Dr, Branson Collins, director of the Marcus Institute of Integrative Health at Florida Atlantic University, suggests checking weather apps to learn when the temperature peaks each day. “You want to minimize your time outside during the peak. Even a few degrees can make a difference.”

He also advises anyone doing an outdoor activity who feels their heart racing, palpitations, or shortness of breath to stop immediately and get indoors or in the shade to cool off.

Drinking water and fluids with electrolytes can be crucial for some people, he said.

“Some people don’t sweat well. Sweating helps remove heat from your body so you can cool down,” he explains. “If you can’t sweat, your body overheats, which can be dangerous.”

—A few hot tips to consider

—Using a fan when the indoor heat is 90+ degrees can do more harm than good. Fans in extreme heat can give a false sense of comfort and are less effective in cooling the body.
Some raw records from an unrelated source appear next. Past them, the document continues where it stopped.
(** ** The numbers of a decoded value are literals of the text *)



Lemma rescan_number_spec bs : forall i0,
  i0 <= rescan_number bs i0 /\
  forallb isNumberByte (firstn (rescan_number bs i0 - i0) bs) = true.
Proof.
  induction bs as [|c bs IH]; intros i0; simpl.
  - split; [lia|]. by rewrite firstn_nil.
  - destruct (isNumberByte c) eqn:Ec.
    + destruct (IH (S i0)) as [H1 H2]. split; [lia|].
      replace (rescan_number bs (S i0) - i0) with (S (rescan_number bs (S i0) - S i0)) by lia.
      simpl. by rewrite Ec, H2.
    + split; [lia|]. by rewrite Nat.sub_diag.
Qed.


Lemma scanWhile_data d op : data (scanWhile d op) = data d.
Proof.
  unfold scanWhile. destruct (scanWhile_loop _ _ _ _) as [s [[newOp i]|]]; [done|].
  by destruct (scanner_eof _).
Qed.








Lemma valueInterface_S fuel d :
  valueInterface (S fuel) d =
    match opcode_ d with
    | scanBeginArray =>
        match arrayInterface fuel [] d with
        | Some (v, d') => Some (Slice v, scanNext d')
        | None => None
        end
    | scanBeginObject =>
        match objectInterface fuel ∅ d with
        | Some (m, d') => Some (Map m, scanNext d')
        | None => None
        end
    | scanBeginLiteral => literalInterface d
    | _ => None
    end.
Proof. reflexivity. Qed.

Lemma arrayInterface_S fuel v d :
  arrayInterface (S fuel) v d =
    let d := scanWhile d scanSkipSpace in
    if opcode_eqb (opcode_ d) scanEndArray then Some (v, d)
    else
      match valueInterface fuel d with
      | None => None
      | Some (x, d) =>
          let v := v ++ [x] in
          let d := skip_space d in
          if opcode_eqb (opcode_ d) scanEndArray then Some (v, d)
          else if opcode_eqb (opcode_ d) scanArrayValue then arrayInterface fuel v d
          else None
      end.
Proof. reflexivity. Qed.

Lemma objectInterface_S fuel m d :
  objectInterface (S fuel) m d =
    let d := scanWhile d scanSkipSpace in
    if opcode_eqb (opcode_ d) scanEndObject then Some (m, d)
    else if negb (opcode_eqb (opcode_ d) scanBeginLiteral) then None
    else
      let start := readIndex d in
      let d := rescanLiteral d in
      match unquote (slice (data d) start (readIndex d)) with
      | None => None
      | Some key =>
          let d := skip_space d in
          if negb (opcode_eqb (opcode_ d) scanObjectKey) then None
          else
            let d := scanWhile d scanSkipSpace in
            match valueInterface fuel d with
            | None => None
            | Some (x, d) =>
                let m := <[key := x]> m in
                let d := skip_space d in
                if opcode_eqb (opcode_ d) scanEndObject then Some (m, d)
                else if opcode_eqb (opcode_ d) scanObjectValue then objectInterface fuel m d
                else None
            end
      end.
Proof. reflexivity. Qed.


(** ** The fuel of the value builder *)

Lemma scanner_eof_at_end s : at_end (scanner_eof s).2.
Proof.
  unfold scanner_eof, at_end. destruct (err s); [by right|].
  destruct (endTop s); [by left|]. destruct (endTop _); [by left|].
  destruct (err _); by right.
Qed.
Lemma last_own_record pre r post :
  company_relation.company_id r ∉ company_relation.company_id <$> post →
  last (own_records (pre ++ r :: post) (company_relation.company_id r)) =
    Some r.
Proof.
  intros Hpost%own_records_nil. unfold own_records in *.
  rewrite filter_app, filter_cons_True by done.
  rewrite Hpost. apply last_snoc.
Qed.

Lemma relations_of_present rs k :
  is_Some (relations_of rs !! k) ↔
    k ∈ company_relation.company_id <$> rs ∨
    (k ≠ "" ∧ k ∈ company_relation.parent <$> rs).
Proof.
  rewrite <- not_eq_None_Some, (inv_absent _ _ (relations_of_inv rs)).
  rewrite own_records_nil, child_records_nil.
  destruct (decide (k ∈ company_relation.company_id <$> rs));
    destruct (decide (k ∈ company_relation.parent <$> rs));
    destruct (decide (k = "")); naive_solver.
Qed.

Lemma parent_id_value_not_empty o : Company.parent_id_value o ≠ Some "".
Proof. by destruct o as [[|a s]|]. Qed.

Lemma parent_id_value_empty : Company.parent_id_value (Some "") = None.
Proof. done. Qed.

Lemma own_record_wins pre r post :
  company_relation.company_id r ∉ company_relation.company_id <$> post →
  ∃ c, relations_of (pre ++ r :: post) !! company_relation.company_id r
         = Some c ∧
       Company.name c = Some (company_relation.name r) ∧
       Company.parent_id c =
         Company.parent_id_value (Some (company_relation.parent r)).
Proof.
  intros Hpost.
  destruct (relations_of (pre ++ r :: post) !! company_relation.company_id r)
    as [c|] eqn:Hc.
  - exists c. split; [done|].
    pose proof (inv_own _ _ (relations_of_inv _) _ _ Hc) as Hown.
    by rewrite last_own_record in Hown.
  - apply eq_None_not_Some in Hc. destruct Hc.
    apply relations_of_present. left. rewrite fmap_app, fmap_cons.
    set_solver.
Qed.
End builder.

(** ** The record reader *)

#[export] Instance company_relation_laws : NamedTupleLaws company_relation.t.
Proof.
  split; intros [|a [|b [|c [|d l]]]] Hlen; simplify_eq/=; eauto.
Qed.

#[export] Instance company_land_laws : NamedTupleLaws company_land.t.
Proof.
  split; intros [|a [|b [|c l]]] Hlen; simplify_eq/=; eauto.
Qed.

Lemma for_gen_raise {St T} (body : St → T → St) (gen : list (result T))
    (st : St) i e :
  gen !! i = Some (Raise e) →
  (∀ j, j < i → ∃ x, gen !! j = Some (Ok x)) →
  for_gen body gen st = Raise e.
Proof.
  revert i st. induction gen as [|item gen IH]; intros i st Hi Hbefore.
  - done.
  - destruct i as [|i]; simpl in *.
    + by injection Hi as ->.
    + destruct (Hbefore 0) as [x Hx]; [lia|]. simpl in Hx.
      injection Hx as ->. simpl. apply (IH i); [done|].
      intros j Hj. apply (Hbefore (S j)). lia.
Qed.
Definition setSelectedCategory (category : string) (s : State) : State :=
  {| searchQuery := searchQuery s; dateRange := dateRange s;
     selectedCategory := category; isSearching := isSearching s |}.

Definition setIsSearching (flag : bool) (s : State) : State :=
  {| searchQuery := searchQuery s; dateRange := dateRange s;
     selectedCategory := selectedCategory s; isSearching := flag |}.

(** [executeSearch] sets the flag (and logs). *)
Definition executeSearch (s : State) : State := setIsSearching true s.

End SearchContext.

(** The sources a fresh [NewsProvider] selects. *)
Definition allSources : list NewsSource := ["newsapi"; "guardian"; "nytimes"].

(** ** [src/App.tsx]: the news feed *)

(** What [NewsFeed] renders: the spinner, the error page, or the feed with
    the banner (and the sources it names) when it is shown, the cards, and
    the message of the empty state when there is no card. *)
Inductive View :=
| Spinner
| FailedToLoad
| Feed (banner : option (list NewsSource)) (cards : list NewsArticle)
    (emptyState : option string).

Section NewsFeed.

Context (env : Env) (net : nat → Request → HttpResult) (getTime : string → option Z).

(** [String.prototype.trim]. *)
Context (trim : string → string).

(** The filters [NewsFeed] hands to [useCombinedNews]. *)
Definition feedFilters (s : SearchContext.State) : NewsFilters :=
  if SearchContext.isSearching s then
    {| searchQuery := Some (trim (SearchContext.searchQuery s));
       category := Some (SearchContext.selectedCategory s);
       fromDate := Some (SearchContext.fromDate (SearchContext.dateRange s));
       toDate := Some (SearchContext.toDate (SearchContext.dateRange s));
       author_filter := None |}
  else
    {| searchQuery := None; category := None; fromDate := None;
       toDate := None; author_filter := None |}.

Definition NewsFeed (selectedSources : list NewsSource) (s : SearchContext.State)
  (settled : bool) (tr : Trace) : View :=
  let r := useCombinedNews env net getTime selectedSources (feedFilters s) settled tr in
  if isLoading r then Spinner
  else if isError r then FailedToLoad
  else
    Feed
      (if hasPartialData r && bool_decide (0 < length (failedSources r))%nat
       then Some (failedSources r) else None)
      (articles r)
      (if bool_decide (length (articles r) = 0%nat) then
         Some (if SearchContext.isSearching s
               then "No articles found matching your search criteria."
               else "No articles available.")
       else None).

End NewsFeed.

Lemma produced_from_net env net c x :
  produced env net c x → ∃ n r data, net n r = HttpOk data.
Proof.
  destruct 1 as [q c f t a tr l x Hl Hx|s q f t tr l x Hl Hx|q s f t a tr l x Hl Hx].
  - unfold fetchNewsApiArticles in Hl. rewrite invoked_run in Hl.
    unfold bind, http_get in Hl; simpl in Hl.
    destruct (net _ _) eqn:Hnet; [discriminate | eauto].
  - unfold fetchNYTArticles in Hl. rewrite invoked_run in Hl.
    unfold bind, http_get in Hl; simpl in Hl.
    destruct (net _ _) eqn:Hnet; [discriminate | eauto].
  - unfold fetchGuardianArticles in Hl. rewrite invoked_run in Hl.
    unfold bind, http_get in Hl; simpl in Hl.
    destruct (net _ _) eqn:Hnet; [discriminate | eauto].
Qed.

Lemma NewsFeed_settled env net getTime trim sources s tr :
  let r := useCombinedNews env net getTime sources (feedFilters trim s) true tr in
  NewsFeed env net getTime trim sources s true tr
  = Feed
      (if hasPartialData r && bool_decide (0 < length (failedSources r))%nat
       then Some (failedSources r) else None)
      (articles r)
      (if bool_decide (length (articles r) = 0%nat) then
         Some (if SearchContext.isSearching s
               then "No articles found matching your search criteria."
               else "No articles available.")
       else None).
Proof.
  cbv zeta. unfold NewsFeed.
  pose proof (queryFn_run env net getTime sources (feedFilters trim s) tr)
    as (cs & _ & Hfst & _).
  unfold useCombinedNews, useMultiSourceNews, useQuery. rewrite Hfst. reflexivity.
Qed.

Lemma failedSourcesOf_nonempty sources arts :
  (0 < length (failedSourcesOf sources arts))%nat ↔
  ∃ src, src ∈ sources ∧ src ∈ failedSourcesOf sources arts.
Proof.
  split.
  - destruct (failedSourcesOf sources arts) as [|src l] eqn:Hf; simpl; [lia|].
    intros _. exists src. split; [|constructor].
    assert (src ∈ failedSourcesOf sources arts) as Hsrc by (rewrite Hf; constructor).
    by apply elem_of_failedSourcesOf in Hsrc as [? _].
  - intros (src & _ & Hsrc). destruct (failedSourcesOf sources arts); [|simpl; lia].
    by apply elem_of_nil in Hsrc.
Qed.

(** X9.  Once the fetch has settled, [NewsFeed] shows the feed, and in it
    the banner exactly when there is an article and at least one, but not
    all, of the selected sources are classified as failed; the banner names
    the failed sources. *)
Theorem banner_iff_some_but_not_all_failed env net getTime trim sources s tr :
  let r := useCombinedNews env net getTime sources (feedFilters trim s) true tr in
  ∃ banner emptyState,
    NewsFeed env net getTime trim sources s true tr
    = Feed banner (articles r) emptyState
    ∧ (is_Some banner ↔
         articles r ≠ []
         ∧ (∃ src, src ∈ sources ∧ src ∈ failedSources r)
         ∧ (∃ src, src ∈ sources ∧ src ∉ failedSources r))
    ∧ (∀ names, banner = Some names → names = failedSources r).
Proof.
  cbv zeta. rewrite NewsFeed_settled. cbv zeta.
  eexists _, _. split; [reflexivity|].
  unfold useCombinedNews; simpl.
  set (arts := default [] _).
  pose proof (hasPartialDataOf_true sources arts) as Hpartial.
  pose proof (failedSourcesOf_nonempty sources arts) as Hsome.
  split.
  - destruct (hasPartialDataOf sources arts) eqn:Hp; simpl.
    + case_bool_decide as Hlen.
      * split; [intros _ | by eexists]. apply Hsome in Hlen.
        destruct Hpartial as [Hp1 _]. destruct (Hp1 eq_refl) as [Hne Hnot].
        split; [done|]. split; done.
      * split; [intros [? ?]; discriminate|].
        intros (_ & Hfail & _). by apply Hsome in Hfail.
    + split; [intros [? ?]; discriminate|]. intros (Hne & _ & Hnot).
      destruct Hpartial as [_ Hp']. discriminate Hp'. by split.
  - intros names. destruct (_ && _); intros [=]; done.
Qed.
(** The slices of [size] elements each, taken one after the other, make up
    the list. *)
Lemma chunks_concat (l : list A) (size : Z) :
  0 < size ->
  concat (map (fun j => Py.slice l (size * j) (size * j + size))
            (Py.range (Py.ceil_div (Z.of_nat (length l)) size)))
  = l.
Proof.
  intros Hs.
  pose proof (ceil_div_bounds (Z.of_nat (length l)) size Hs) as Hb.
  pose proof (ceil_div_nonneg (Z.of_nat (length l)) size Hs ltac:(lia)) as H0.
  rewrite <- (Z2Nat.id (Py.ceil_div (Z.of_nat (length l)) size)) at 1 by lia.
  rewrite chunks_prefix by assumption.
  apply firstn_all2. nia.
Qed.

Lemma chunk_length (l : list A) (size j : Z) :
  0 < size -> 0 <= j -> size * j < Z.of_nat (length l) ->
  (0 < length (Py.slice l (size * j) (size * j + size)))%nat
  /\ Z.of_nat (length (Py.slice l (size * j) (size * j + size))) <= size.
Proof.
  intros Hs Hj Hlt. rewrite slice_nonneg by nia.
  rewrite length_skipn, length_firstn. split; nia.
Qed.

End Chunks.

(** ** Every run, whatever the model and the token do *)

Section RunTrace.

Variable tokenizer : str -> Tensor * Tensor.
Variable decode : bool -> Tensor -> str.
Variable generate : BatchInputs -> result Tensor2.
Variable batch_size : Z.
Variable cancelled : nat -> bool.
Variable text : str.
Hypothesis batch_size_pos : 0 < batch_size.
Hypothesis tokens_ok : tokenizer_ok tokenizer text = true.

#[local] Abbreviation ws := (text_windows tokenizer text).
#[local] Abbreviation ms := (text_masks tokenizer text).
#[local] Abbreviation nb := (num_batches tokenizer batch_size text).
#[local] Abbreviation batches := (text_batches tokenizer batch_size text).
(** * Progress-tracking observers of the voice agent pipeline

    A shallow embedding of [backend/progress_tracker.py]: the three frame
    processors [STTProgressProcessor], [LLMProgressProcessor] and
    [TTSStatusProcessor], each of which inspects the frames flowing through
    the pipeline, pushes status / transcript / log messages for the client
    and then pushes the frame it received.

    Python values are modelled as follows.
    - [str] is [string], a sequence of characters; [len] is
      [String.length], [s[:n]] is [String.substring 0 n s], f-strings and
      [+] are [+:+].  A character is an [ascii]; nothing below depends on
      which characters there are.
    - [int] is [Z] (unbounded).
    - a message [dict] is a [gmap string Value].
    - the instance fields of a processor are a record, threaded through a
      small state/output/exception monad [M].
    - [push_frame] is the one effect that is observed; the calls to
      [logger] write to the server log only and are left out. *)

From Stdlib Require Import ZArith DecimalString Sorted.
From stdpp Require Import base option list strings gmap.

(** ** Frames and messages *)

(** The JSON-like values stored in a message dictionary. *)
Inductive Value : Type :=
| VStr (s : string)
| VBool (b : bool)
| VInt (n : Z).

Abbreviation Message := (gmap string Value).

(** [pipecat.processors.frame_processor.FrameDirection]. *)
Inductive FrameDirection : Type := DOWNSTREAM | UPSTREAM.

(** The frame classes imported by the module, as a closed variant: one
    constructor per class the processors test with [isinstance], the
    [OutputTransportMessageFrame] they build, and [OtherFrame] for every
    other class of the library (its argument is the class name). *)
Inductive Frame : Type :=
| InterimTranscriptionFrame (text : string)
| TranscriptionFrame (text : string)
| LLMFullResponseStartFrame
| LLMTextFrame (text : string)
| LLMFullResponseEndFrame
| TTSStartedFrame
| TTSStoppedFrame
| TTSSpeakFrame (text : string)
| StartInterruptionFrame
| OutputTransportMessageFrame (message : Message)
| OtherFrame (name : string).

(** One call of [push_frame(frame, direction)]. *)
Abbreviation Pushed := (Frame * FrameDirection)%type.

(** The double-quote character (code 34) of the Python f-strings. *)
Definition dquote : string := String (Ascii.Ascii false true false false false true false false) EmptyString.

(** [str(n)] for a length. *)
Definition str_of_len (n : nat) : string := NilEmpty.string_of_uint (Nat.to_uint n).

(** ** The monad of a processor method

    A method runs against the environment of the call: what the next
    stage does with a pushed frame ([sink] answers [false] when
    [push_frame] raises) and the reading [int(time.time() * 1000)] of the
    clock (no method reads it more than once per call).  It yields the
    fields of [self] as the method left them, the frames it pushed, in
    order, and its result, [None] when an exception left the method. *)
Record Env : Type := mkEnv {
  sink : Pushed -> bool;
  time_ms : Z
}.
—Taking a cold shower or doing a cold plunge when you are sweating is not a good idea. It could trigger lightheadedness and cause you to pass out.

—The coolest time of the day in South Florida is between 6 and 8 a.m. If you are going to take a walk, do it early.

—People can improve their threshold for heat tolerance. You can build up your body’s tolerance by exposing yourself to short bouts of heat and humidity and gradually increasing the length of exposure over time,

—Caffeine can be dehydrating so you want to limit your intake when outside on a hot day.

—Mold and bacteria grow more easily in high temperatures. Change your AC filter more often during the hot summer months.